Moze, Zahia Rahmani
Moze, avril 2016, 190 pages, 9 €
Ecrivain(s): Zahia Rahmani Edition: Sabine Wespieser
Moze est le père de la narratrice. Moze est un harki.
La narratrice porte une marque, péjorative, qu’elle ressent comme lourdement infâmante : elle est « fille de harki ».
« Fille de harki »… Telle est son identité.
Moze s’est suicidé un 11 novembre, après être allé salué le monument aux morts du village de France où il s’est réfugié, où il s’est isolé avec sa famille.
L’ouvrage prend la forme, le plus souvent, d’un monologue intérieur intense, entrecoupé de dialogues, d’entretiens avec le père défunt, avec la mère, avec les membres d’une Commission nationale de réparation incapables de comprendre, et a fortiori de mesurer l’injustice historique subie par les harkis.
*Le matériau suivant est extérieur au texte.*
(** * jotai-learn, Day 1: atom descriptors and the store entry points

    A shallow embedding of [src-new/vanilla/atom.ts] (the [atom] factory,
    [defaultRead], [defaultWrite], the [toString] method and the module
    counter [keyCount]), of [src-new/vanilla/store.ts] ([Store],
    [createStore], [getDefaultStore]) and of [src-new/react.ts] (the hook
    placeholders).

    JavaScript objects are references: an atom descriptor is allocated by
    [atom] and lives in a heap, [debugLabel] is a property assigned on it
    afterwards, and closures capture descriptors by reference.  The model
    therefore threads a [World] (the module variable [keyCount] and the
    heap of descriptors) through every operation. *)

From Stdlib Require Import List String Ascii Bool NArith ZArith Lia.
From Stdlib Require Import DecimalString DecimalN.
Import ListNotations.

Set Implicit Arguments.
Local Open Scope string_scope.

(** ** Errors and completions *)

(** The only error objects the sources build are [new Error(message)]. *)
Record JsError : Type := Error { message : string }.

(** A call either returns or throws. *)
Inductive Completion (A : Type) : Type :=
| Normal (a : A)
| Throw (e : JsError).

Arguments Normal {A} a.
Arguments Throw {A} e.

(** A reference to a heap-allocated descriptor: its allocation index. *)
Definition Ref : Type := nat.

Section Vanilla.

(** [Fn]: the function values (closures) that callers hand to the library.
    [Other]: every remaining non-callable value (strings, plain objects,
    ...).  [Private]: memory owned by whoever implements the accessor
    functions; the library itself never touches it. *)
Variables Fn Other Private : Type.

(** ** Values
    [typeof v === 'function'] holds exactly for [VFun].  Numbers are the
    integer-valued ones, plus NaN. *)
Inductive Value : Type :=
| VUndefined
| VNull
| VBool (b : bool)
| VNum (z : Z)
| VNaN
| VOther (o : Other)
| VFun (f : Fn).

Definition typeof_function (v : Value) : bool :=
  match v with
  | VFun _ => true
  | _ => false
  end.

(** ** Computations against the accessors
    A read function receives [get], a write function [get] and [set].
    The body of such a function is the tree of its accessor calls:
    [GetE a k] is [get(a)] followed by [k] on the answer, [SetE a args k]
    is [set(a, ...args)]. *)
Inductive Comp : Type :=
| Ret (v : Value)
| Raise (e : JsError)
| GetE (a : Ref) (k : Value -> Comp)
| SetE (a : Ref) (args : list Value) (k : Value -> Comp).

Fixpoint bind (c : Comp) (f : Value -> Comp) : Comp :=
  match c with
  | Ret v => f v
  | Raise e => Raise e
  | GetE a k => GetE a (fun v => bind (k v) f)
  | SetE a args k => SetE a args (fun v => bind (k v) f)
  end.

(** What a caller-supplied closure does when it is called.  [args] are
    its value arguments: none for a read function [(get, options) => ...],
    the external arguments for a write function [(get, set, ...args) =>
    ...], the previous value for an updater [prev => ...].  Its calls of
    the accessors it was given or has captured are the requests above. *)
Variable call : Fn -> list Value -> Comp.

(** ** Descriptors *)

Inductive ReadImpl : Type :=
| DefaultRead
| ReadFn (f : Fn).

Inductive WriteImpl : Type :=
| DefaultWrite
| WriteFn (f : Fn).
Les éléments narratifs, l’histoire terrible de Moze, de ses frères, de sa famille, apparaît dans ces monologues et dialogues en pointillés, en fragments, en pièces d’un puzzle que le lecteur reconstitue au fil des pages.
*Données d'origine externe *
Definition calculateVisibility (keypoints : Keypoints) : VisibilityVerdict :=
  let keypointNames := all_keypoint_names in
  let visibleKeypoints :=
    filter (fun name => geb (confidence (keypoints name)) (6 / 10))
           keypointNames in
  let overall := INR (length visibleKeypoints) / INR (length keypointNames) in
  let criticalPointNames :=
    [left_shoulder; right_shoulder; left_hip; right_hip;
     left_ankle; right_ankle] in
  (* computed by the source and never used *)
  let criticalVisibility :=
    fold_left (fun sum point => sum + or_zero (confidence (keypoints point)))
              criticalPointNames 0
    / INR (length criticalPointNames) in
  mkVisibilityVerdict
    overall
    (mkCriticalPoints
       ((confidence (keypoints left_shoulder)
         + confidence (keypoints right_shoulder)) / 2)
       ((confidence (keypoints left_hip)
         + confidence (keypoints right_hip)) / 2)
       ((confidence (keypoints left_ankle)
         + confidence (keypoints right_ankle)) / 2))
    (geb overall (1 / 2)).

(** ** Smoothing *)

Definition smoothValue (current previous alpha : R) : R :=
  alpha * current + (1 - alpha) * previous.

Definition smoothAngles (cur prev : Angles) (alpha : R) : Angles :=
  mkAngles
    (smoothValue (leftHip cur) (leftHip prev) alpha)
    (smoothValue (rightHip cur) (rightHip prev) alpha)
    (smoothValue (leftKnee cur) (leftKnee prev) alpha)
    (smoothValue (rightKnee cur) (rightKnee prev) alpha)
    (smoothValue (leftShoulder cur) (leftShoulder prev) alpha)
    (smoothValue (rightShoulder cur) (rightShoulder prev) alpha)
    (smoothValue (leftElbow cur) (leftElbow prev) alpha)
    (smoothValue (rightElbow cur) (rightElbow prev) alpha)
    (smoothValue (neck cur) (neck prev) alpha).

(** [applySmoothing] updates [features] in place; the updated object is
    the result here. *)
Definition applySmoothing (e : FeatureEngine) (features : Features)
  : Features :=
  match previousFeatures e with
  | None => features
  | Some prev =>
      let alpha := smoothingFactor e in
      mkFeatures
        (smoothValue (bodyLineAngle features) (bodyLineAngle prev) alpha)
        (bodyLineConfidence features)
        (smoothAngles (angles features) (angles prev) alpha)
        (positions features)
        (velocity features)
        (stability features)
        (visibility_verdict features)
        (timestamp features)
        (frameId features)
  end.

(** ** The entry point *)

(** The [features] object as built before smoothing. *)
Definition rawFeatures (e : FeatureEngine) (now : R) (pose : Pose)
  : Features :=
  let keypoints := keypoints pose in
  let angles := calculateJointAngles keypoints in
  let bodyLineData := calculateBodyLineStraightness keypoints in
  let positions := calculateBodyPositions keypoints in
  let velocity :=
    calculateVelocities e now angles positions (bl_angle bodyLineData) in
  let stability := calculateStability e velocity in
  let visibility := calculateVisibility keypoints in
  mkFeatures (bl_angle bodyLineData) (bl_confidence bodyLineData)
             angles positions velocity stability visibility
             (pose_timestamp pose) (pose_frameId pose).

(** The guard [this.config.smoothingFactor > 0 && this.previousFeatures]. *)
Definition smoothingApplies (e : FeatureEngine) : bool :=
  gtb (cfg_smoothingFactor (config e)) 0
  && match previousFeatures e with Some _ => true | None => false end.

(** The body of the [try] block of [calculateFeatures]: the engine with the
    stored copy of the features, and the features returned as [data]. *)
Definition calculateFeatures (e : FeatureEngine) (now : R) (pose : Pose)
  : FeatureEngine * Features :=
  let features := rawFeatures e now pose in
  let features :=
    if smoothingApplies e then applySmoothing e features else features in
  (mkFeatureEngine (config e) (Some features) (smoothingFactor e), features).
Le livre de Zahia Rahmani est un réquisitoire théâtral, violent, déchirant, atteignant parfois, par la souffrance criée, les limites du supportable pour le lecteur chez qui, par le caractère irrésistible de l’empathie suscitée, doit naître de manière récurrente, en cours de lecture, l’envie de vomir, le besoin de manifester son propre écœurement, la tentation de joindre ses hurlements de révolte à ceux de la fille de Moze.
Le réquisitoire accumule les reproches, les insultes à peine retenues, les faits bruts, vécus, que la narratrice jette à la face de la France coloniale, à cette république sans scrupule qui a enrôlé dans son armée de « pacification » des dizaines de milliers de supplétifs indigènes qu’elle a chargés de combattre contre leurs frères dans les missions les plus ignobles de « nettoyage » et, dénonce amèrement Zahia Rahmani, qu’elle a abandonnés à la vengeance populaire après les accords d’Evian et le rapatriement précipité des pieds-noirs.
Pris dans cet engrenage, le sergent supplétif Moze, présumé coupable d’avoir tué, par ordre, plusieurs de ses compatriotes, humilié, dépossédé, torturé, emprisonné pendant cinq années en attente de jugement par les autorités de l’Algérie indépendante, réussit à s’enfuir, échappant ainsi aux exécutions ayant décimé une partie de sa famille et aux massacres dont ont été victimes des dizaines de milliers de harkis, et à gagner la France où l’accueil est loin d’être marqué du sceau de la reconnaissance qui lui est due.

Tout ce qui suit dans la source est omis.